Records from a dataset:

↓

(* ===== verification/SeqId.v ===== *)
(** * Prefixed identifiers: [omni_seq/id.h]

    The header is included once per pair of widths ([PREFIX_SIZE],
    [VAL_SIZE]) by [omni_seq.c]; the section variables are these widths in
    bits.  A C string is the list of its bytes before the NUL, SQL NULL is
    [None], and [errno], which [id_in] reads without clearing it, is the
    state of the monad.  [strtoll] and the [%d] conversions are those of the
    C library. *)

From stdpp Require Import base tactics list strings numbers.
From Stdlib Require Import ZArith Lia.
From S2P Require Import Prelude.

Local Open Scope Z_scope.

Module SeqId.

Record st := St { prefix : Z; val : Z }.

#[export] Instance st_eq_dec : EqDecision st.
Proof. solve_decision. Defined.

Definition ERANGE : Z := 34.
Definition LLONG_MAX : Z := 2 ^ 63 - 1.
Definition LLONG_MIN : Z := - 2 ^ 63.

(** ** The C library: [strchr], [strtoll] in base 10, [printf("%d")] *)

(** What follows the first [c] of the string. *)
Fixpoint strchr_after (c : Z) (s : list Z) : option (list Z) :=
  match s with
  | [] => None
  | x :: s' => if x =? c then Some s' else strchr_after c s'
  end.

Definition is_space (c : Z) : bool := (c =? 32) || ((9 <=? c) && (c <=? 13)).
Definition is_digit (c : Z) : bool := (48 <=? c) && (c <=? 57).

Fixpoint skip_space (s : list Z) : list Z :=
  match s with
  | c :: s' => if is_space c then skip_space s' else s
  | [] => []
  end.

Fixpoint scan_digits (acc : Z) (s : list Z) : Z :=
  match s with
  | c :: s' => if is_digit c then scan_digits (acc * 10 + (c - 48)) s' else acc
  | [] => acc
  end.

Definition scan_int (s : list Z) : Z :=
  match skip_space s with
  | c :: s' => if c =? 45 then - scan_digits 0 s'
               else if c =? 43 then scan_digits 0 s'
               else scan_digits 0 (c :: s')
  | [] => 0
  end.

(** The state is [errno]: set to [ERANGE] on overflow, else left alone. *)
Definition strtoll (s : list Z) : M Z Z := λ errno,
  let n := scan_int s in
  if LLONG_MAX <? n then (Ok LLONG_MAX, ERANGE)
  else if n <? LLONG_MIN then (Ok LLONG_MIN, ERANGE)
  else (Ok n, errno).

Fixpoint digits (fuel : nat) (n : Z) : list Z :=
  match fuel with
  | O => []
  | S fuel' => if n <? 10 then [48 + n] else digits fuel' (n / 10) ++ [48 + n mod 10]
  end.
(** The chain gives every suffix of the stack of frames its value: the
    innermost frames without a bound, the others below the id of the frame
    that would be rolled back. *)
Fixpoint agree (n : string) c (bound : option Z) fs (ss : list Z) : Prop :=
  view bound c = Spec.lookup_var fs n ∧
  match fs, ss with
  | _ :: fs', z :: ss' => agree n c (Some z) fs' ss'
  | [], [] => True
  | _, _ => False
  end.

Lemma agree_ext n c c' : ∀ fs ss B B',
  (∀ z, z ∈ ss → view (Some z) c = view (Some z) c') → view B c = view B' c' →
  agree n c B fs ss → agree n c' B' fs ss.
Proof.
  induction fs as [|f fs IH]; intros [|z ss] B B' Hz HB; cbn; rewrite HB; try tauto.
  intros [H1 H2]. split; [done|]. apply (IH ss (Some z)); [|apply Hz; constructor|done].
  intros y Hy. apply Hz. by constructor.
Qed.

Lemma agree_length n c : ∀ fs ss B, agree n c B fs ss → length fs = length ss.
Proof.
  induction fs as [|f fs IH]; intros [|z ss] B; cbn; try tauto.
  intros [_ H]. f_equal. by eapply IH.
Qed.

(** Values as the code writes them. *)
Definition written (v : VariableValue D) : Prop := isnull v = true ↔ value v = None.

Definition chain_ok (bound : Z) c : Prop :=
  c ≠ [] ∧ Forall (λ n, ∃ v, n = Some v ∧ written v ∧ (1 <= subxactid v < bound)%Z) c.

Lemma view_head bound c v c' : chain_ok bound c → c = Some v :: c' → view None c = Some (abs v).
Proof. by intros _ ->. Qed.

Lemma view_bound bound c : chain_ok bound c → view (Some bound) c = view None c.
Proof.
  intros [Hne Hc]. destruct Hc as [|x c (v & -> & _ & Hv)]; [done|]. cbn.
  by rewrite (proj2 (Z.ltb_lt _ _)) by lia.
Qed.

Lemma view_low bound c z : chain_ok bound c → (z <= 1)%Z → view (Some z) c = None.
Proof.
  intros [_ Hc] Hz. induction Hc as [|x c (v & -> & _ & Hv) _ IH]; [done|]. cbn.
  by rewrite (proj2 (Z.ltb_ge _ _)) by lia.
Qed.

Lemma restore_ok bound z c : chain_ok bound c →
  Txn.restore_defined z c = true ∧
  match Txn.restore z c with
  | None => view (Some z) c = None
  | Some c' => chain_ok bound c' ∧ view None c' = view (Some z) c
  end ∧
  (∀ y, (y <= z)%Z → view (Some y) (default [] (Txn.restore z c)) = view (Some y) c).
Proof.
  intros [Hne Hc]. induction Hc as [|x c (v & -> & Hw & Hv) Hc IH]; [done|]. cbn.
  destruct (Z.leb_spec z (subxactid v)) as [Hz|Hz].
  - rewrite (proj2 (Z.ltb_ge _ _)) by lia. destruct c as [|x' c].
    + repeat split; try done. intros y Hy. cbn. by rewrite (proj2 (Z.ltb_ge _ _)) by lia.
    + destruct IH as (H1 & H2 & H3); [done|]. repeat split; [done|done|].
      intros y Hy. rewrite H3 by done. by rewrite (proj2 (Z.ltb_ge (subxactid v) y)) by lia.
  - rewrite (proj2 (Z.ltb_lt _ _)) by lia. repeat split; try done.
    constructor; [|done]. eauto.
Qed.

↑

INSTRUCTIONS TO FOLLOW → Retype the portion of the data above that starts on the line with "c' = view (Some z) c" and finishes on the line with "- rewrite (proj2 (Z.ltb_ge", including both of those lines.

THE ANSWER →
  | Some c' => chain_ok bound c' ∧ view None c' = view (Some z) c
  end ∧
  (∀ y, (y <= z)%Z → view (Some y) (default [] (Txn.restore z c)) = view (Some y) c).
Proof.
  intros [Hne Hc]. induction Hc as [|x c (v & -> & Hw & Hv) Hc IH]; [done|]. cbn.
  destruct (Z.leb_spec z (subxactid v)) as [Hz|Hz].
  - rewrite (proj2 (Z.ltb_ge _ _)) by lia. destruct c as [|x' c].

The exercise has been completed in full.